DATA SECTION:
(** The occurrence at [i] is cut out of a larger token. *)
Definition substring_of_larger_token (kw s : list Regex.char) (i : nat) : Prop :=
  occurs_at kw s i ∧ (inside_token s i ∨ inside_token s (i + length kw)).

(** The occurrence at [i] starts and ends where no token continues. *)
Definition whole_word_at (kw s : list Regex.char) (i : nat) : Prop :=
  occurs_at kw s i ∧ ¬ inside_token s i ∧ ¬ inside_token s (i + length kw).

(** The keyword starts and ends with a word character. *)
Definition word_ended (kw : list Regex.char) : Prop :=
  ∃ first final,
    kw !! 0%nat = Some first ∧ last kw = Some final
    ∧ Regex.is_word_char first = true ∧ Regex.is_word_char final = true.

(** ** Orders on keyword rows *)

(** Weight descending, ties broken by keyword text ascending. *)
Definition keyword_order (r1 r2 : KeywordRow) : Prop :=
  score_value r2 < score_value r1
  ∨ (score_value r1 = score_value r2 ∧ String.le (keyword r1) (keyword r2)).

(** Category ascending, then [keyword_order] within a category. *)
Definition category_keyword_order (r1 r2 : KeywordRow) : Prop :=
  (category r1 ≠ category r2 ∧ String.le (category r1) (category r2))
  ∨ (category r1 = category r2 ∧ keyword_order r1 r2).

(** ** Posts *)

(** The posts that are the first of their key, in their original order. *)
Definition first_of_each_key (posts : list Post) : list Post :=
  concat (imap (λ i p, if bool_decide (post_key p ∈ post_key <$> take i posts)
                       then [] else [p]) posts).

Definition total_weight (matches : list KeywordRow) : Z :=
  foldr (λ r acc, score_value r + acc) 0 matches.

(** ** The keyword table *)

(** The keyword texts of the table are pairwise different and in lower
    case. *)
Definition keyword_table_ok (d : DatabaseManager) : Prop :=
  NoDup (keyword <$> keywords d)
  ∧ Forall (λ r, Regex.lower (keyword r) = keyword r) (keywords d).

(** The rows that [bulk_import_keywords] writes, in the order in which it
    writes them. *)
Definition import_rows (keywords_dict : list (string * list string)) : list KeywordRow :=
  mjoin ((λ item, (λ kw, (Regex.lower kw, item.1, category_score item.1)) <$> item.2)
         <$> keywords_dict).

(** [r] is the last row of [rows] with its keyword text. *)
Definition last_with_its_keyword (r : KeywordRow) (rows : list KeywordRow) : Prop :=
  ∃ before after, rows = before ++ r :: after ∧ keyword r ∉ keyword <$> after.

--

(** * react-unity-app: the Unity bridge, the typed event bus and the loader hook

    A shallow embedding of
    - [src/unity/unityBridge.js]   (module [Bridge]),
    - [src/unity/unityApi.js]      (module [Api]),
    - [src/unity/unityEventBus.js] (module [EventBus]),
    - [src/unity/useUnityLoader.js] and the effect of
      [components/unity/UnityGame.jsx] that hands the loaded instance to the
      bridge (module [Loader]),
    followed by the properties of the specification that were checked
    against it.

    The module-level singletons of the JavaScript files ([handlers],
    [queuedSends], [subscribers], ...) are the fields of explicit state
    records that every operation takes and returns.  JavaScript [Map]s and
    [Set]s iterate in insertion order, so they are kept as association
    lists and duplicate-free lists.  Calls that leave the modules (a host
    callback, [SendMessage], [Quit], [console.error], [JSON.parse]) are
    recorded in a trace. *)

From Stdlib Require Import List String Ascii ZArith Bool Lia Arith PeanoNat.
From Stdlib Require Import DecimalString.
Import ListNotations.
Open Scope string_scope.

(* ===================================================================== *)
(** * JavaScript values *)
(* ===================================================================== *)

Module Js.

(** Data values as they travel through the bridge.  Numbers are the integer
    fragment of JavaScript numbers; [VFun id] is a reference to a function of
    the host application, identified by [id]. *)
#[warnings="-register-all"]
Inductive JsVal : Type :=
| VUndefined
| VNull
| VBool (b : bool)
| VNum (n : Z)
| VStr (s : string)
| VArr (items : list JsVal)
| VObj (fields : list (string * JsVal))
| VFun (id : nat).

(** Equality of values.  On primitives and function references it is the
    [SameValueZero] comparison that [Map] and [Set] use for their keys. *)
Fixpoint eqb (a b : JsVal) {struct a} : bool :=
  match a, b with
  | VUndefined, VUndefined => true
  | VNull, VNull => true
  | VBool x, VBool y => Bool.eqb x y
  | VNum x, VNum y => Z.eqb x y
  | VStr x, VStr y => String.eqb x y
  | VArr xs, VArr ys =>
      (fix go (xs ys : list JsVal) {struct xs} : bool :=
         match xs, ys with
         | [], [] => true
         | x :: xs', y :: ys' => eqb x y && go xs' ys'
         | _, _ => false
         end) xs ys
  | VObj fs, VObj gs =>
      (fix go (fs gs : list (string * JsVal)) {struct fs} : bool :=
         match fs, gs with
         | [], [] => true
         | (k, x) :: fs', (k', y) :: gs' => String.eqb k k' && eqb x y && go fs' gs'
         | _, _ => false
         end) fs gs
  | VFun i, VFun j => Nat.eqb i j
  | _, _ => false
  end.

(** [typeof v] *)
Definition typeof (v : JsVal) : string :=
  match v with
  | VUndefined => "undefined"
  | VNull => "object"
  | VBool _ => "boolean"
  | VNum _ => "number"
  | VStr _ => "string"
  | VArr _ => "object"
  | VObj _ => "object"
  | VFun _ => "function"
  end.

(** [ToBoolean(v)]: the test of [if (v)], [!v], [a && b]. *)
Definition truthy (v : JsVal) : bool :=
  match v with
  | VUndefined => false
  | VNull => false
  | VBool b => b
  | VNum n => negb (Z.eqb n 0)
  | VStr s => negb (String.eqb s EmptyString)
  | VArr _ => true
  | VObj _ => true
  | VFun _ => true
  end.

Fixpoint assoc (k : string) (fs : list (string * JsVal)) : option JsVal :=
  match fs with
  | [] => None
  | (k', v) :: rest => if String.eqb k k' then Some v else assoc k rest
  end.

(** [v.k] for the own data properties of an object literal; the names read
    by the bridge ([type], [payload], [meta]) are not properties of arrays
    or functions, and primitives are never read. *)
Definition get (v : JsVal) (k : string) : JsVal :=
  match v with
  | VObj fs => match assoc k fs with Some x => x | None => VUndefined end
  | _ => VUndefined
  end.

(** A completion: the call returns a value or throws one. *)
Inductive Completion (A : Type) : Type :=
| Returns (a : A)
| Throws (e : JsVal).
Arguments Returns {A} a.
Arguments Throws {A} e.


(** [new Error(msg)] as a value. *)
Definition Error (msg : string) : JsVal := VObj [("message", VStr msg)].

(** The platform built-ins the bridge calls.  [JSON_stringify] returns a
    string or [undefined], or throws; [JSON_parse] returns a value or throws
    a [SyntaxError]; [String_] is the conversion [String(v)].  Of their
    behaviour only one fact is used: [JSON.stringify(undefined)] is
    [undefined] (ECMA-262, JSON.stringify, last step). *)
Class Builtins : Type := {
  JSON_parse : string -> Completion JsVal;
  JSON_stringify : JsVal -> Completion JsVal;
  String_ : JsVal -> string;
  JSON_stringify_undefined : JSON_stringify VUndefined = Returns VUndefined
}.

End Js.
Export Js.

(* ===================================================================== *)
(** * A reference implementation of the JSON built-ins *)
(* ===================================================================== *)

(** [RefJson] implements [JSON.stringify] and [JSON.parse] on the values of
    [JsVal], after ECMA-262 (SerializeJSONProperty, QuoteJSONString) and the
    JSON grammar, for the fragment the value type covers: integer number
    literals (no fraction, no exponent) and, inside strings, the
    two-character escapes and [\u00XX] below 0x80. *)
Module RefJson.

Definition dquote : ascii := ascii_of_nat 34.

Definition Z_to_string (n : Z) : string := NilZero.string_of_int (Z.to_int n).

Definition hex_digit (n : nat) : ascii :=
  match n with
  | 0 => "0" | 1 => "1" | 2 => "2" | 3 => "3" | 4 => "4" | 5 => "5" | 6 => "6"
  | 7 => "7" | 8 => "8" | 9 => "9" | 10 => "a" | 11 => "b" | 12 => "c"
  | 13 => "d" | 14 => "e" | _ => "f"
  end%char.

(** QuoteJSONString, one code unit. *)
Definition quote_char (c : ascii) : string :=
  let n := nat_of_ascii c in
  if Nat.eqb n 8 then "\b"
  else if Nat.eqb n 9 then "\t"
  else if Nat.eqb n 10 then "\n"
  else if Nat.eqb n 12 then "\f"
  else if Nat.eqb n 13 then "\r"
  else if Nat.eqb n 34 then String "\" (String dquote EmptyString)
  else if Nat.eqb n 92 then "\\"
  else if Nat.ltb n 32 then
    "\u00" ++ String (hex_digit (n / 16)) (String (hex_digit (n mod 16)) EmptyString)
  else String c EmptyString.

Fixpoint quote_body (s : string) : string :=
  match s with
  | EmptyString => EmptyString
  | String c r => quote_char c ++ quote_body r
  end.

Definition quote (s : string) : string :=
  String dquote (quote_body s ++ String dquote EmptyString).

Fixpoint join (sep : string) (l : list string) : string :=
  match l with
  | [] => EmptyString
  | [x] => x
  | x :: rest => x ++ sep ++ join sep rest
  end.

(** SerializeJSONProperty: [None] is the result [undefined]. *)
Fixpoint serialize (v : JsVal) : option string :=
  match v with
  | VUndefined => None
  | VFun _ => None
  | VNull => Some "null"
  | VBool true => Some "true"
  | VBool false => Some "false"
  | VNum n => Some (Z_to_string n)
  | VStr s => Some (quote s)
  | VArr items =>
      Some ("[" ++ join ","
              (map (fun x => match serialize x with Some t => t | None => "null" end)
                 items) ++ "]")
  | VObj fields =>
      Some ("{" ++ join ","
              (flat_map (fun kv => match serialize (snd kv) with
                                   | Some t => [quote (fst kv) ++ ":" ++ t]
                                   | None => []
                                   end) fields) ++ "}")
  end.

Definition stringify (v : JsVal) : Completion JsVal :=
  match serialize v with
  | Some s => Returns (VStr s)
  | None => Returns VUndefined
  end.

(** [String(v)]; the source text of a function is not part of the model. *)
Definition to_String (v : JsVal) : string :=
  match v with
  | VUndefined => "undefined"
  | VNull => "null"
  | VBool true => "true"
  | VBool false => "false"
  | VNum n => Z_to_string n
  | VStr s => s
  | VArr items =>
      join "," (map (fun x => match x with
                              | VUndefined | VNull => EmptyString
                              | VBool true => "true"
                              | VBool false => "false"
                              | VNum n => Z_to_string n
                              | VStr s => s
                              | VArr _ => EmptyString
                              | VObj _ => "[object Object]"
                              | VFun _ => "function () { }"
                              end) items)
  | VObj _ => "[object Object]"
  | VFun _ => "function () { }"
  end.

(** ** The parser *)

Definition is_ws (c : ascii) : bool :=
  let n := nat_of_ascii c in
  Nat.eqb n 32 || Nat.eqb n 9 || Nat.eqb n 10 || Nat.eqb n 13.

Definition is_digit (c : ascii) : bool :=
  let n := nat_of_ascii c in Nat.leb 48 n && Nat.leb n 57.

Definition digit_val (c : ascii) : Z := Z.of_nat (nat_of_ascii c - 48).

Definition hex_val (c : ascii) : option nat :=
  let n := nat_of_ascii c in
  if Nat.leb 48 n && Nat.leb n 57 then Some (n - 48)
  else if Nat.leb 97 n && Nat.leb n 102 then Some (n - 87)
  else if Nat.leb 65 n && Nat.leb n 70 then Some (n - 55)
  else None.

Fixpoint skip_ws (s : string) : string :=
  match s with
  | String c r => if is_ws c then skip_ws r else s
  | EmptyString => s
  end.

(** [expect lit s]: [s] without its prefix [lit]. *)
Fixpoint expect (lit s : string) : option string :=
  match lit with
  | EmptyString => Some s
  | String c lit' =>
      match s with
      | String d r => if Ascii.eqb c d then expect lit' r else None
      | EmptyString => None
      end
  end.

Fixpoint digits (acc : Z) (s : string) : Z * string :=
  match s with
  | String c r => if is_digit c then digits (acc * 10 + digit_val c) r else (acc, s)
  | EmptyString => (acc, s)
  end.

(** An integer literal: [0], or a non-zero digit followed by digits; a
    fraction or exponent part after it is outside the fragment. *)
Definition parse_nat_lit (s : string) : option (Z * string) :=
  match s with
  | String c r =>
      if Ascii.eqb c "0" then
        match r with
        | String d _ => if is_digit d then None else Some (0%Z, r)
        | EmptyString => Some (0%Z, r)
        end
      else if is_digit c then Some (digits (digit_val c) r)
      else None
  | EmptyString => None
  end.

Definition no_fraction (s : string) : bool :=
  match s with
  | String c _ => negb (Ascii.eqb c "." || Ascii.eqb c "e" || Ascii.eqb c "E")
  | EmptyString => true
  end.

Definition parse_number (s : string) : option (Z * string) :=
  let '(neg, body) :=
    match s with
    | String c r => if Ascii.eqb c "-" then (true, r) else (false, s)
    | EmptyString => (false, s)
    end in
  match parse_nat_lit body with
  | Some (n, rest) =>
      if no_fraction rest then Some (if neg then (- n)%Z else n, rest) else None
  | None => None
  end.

DIRECTIONS FOR THIS TASK: Where the listing above has a line with "else if Nat.eqb n 10", start there, and output every line exactly through the line with "else String c EmptyString.", which is also included.

ANSWER:
  else if Nat.eqb n 10 then "\n"
  else if Nat.eqb n 12 then "\f"
  else if Nat.eqb n 13 then "\r"
  else if Nat.eqb n 34 then String "\" (String dquote EmptyString)
  else if Nat.eqb n 92 then "\\"
  else if Nat.ltb n 32 then
    "\u00" ++ String (hex_digit (n / 16)) (String (hex_digit (n mod 16)) EmptyString)
  else String c EmptyString.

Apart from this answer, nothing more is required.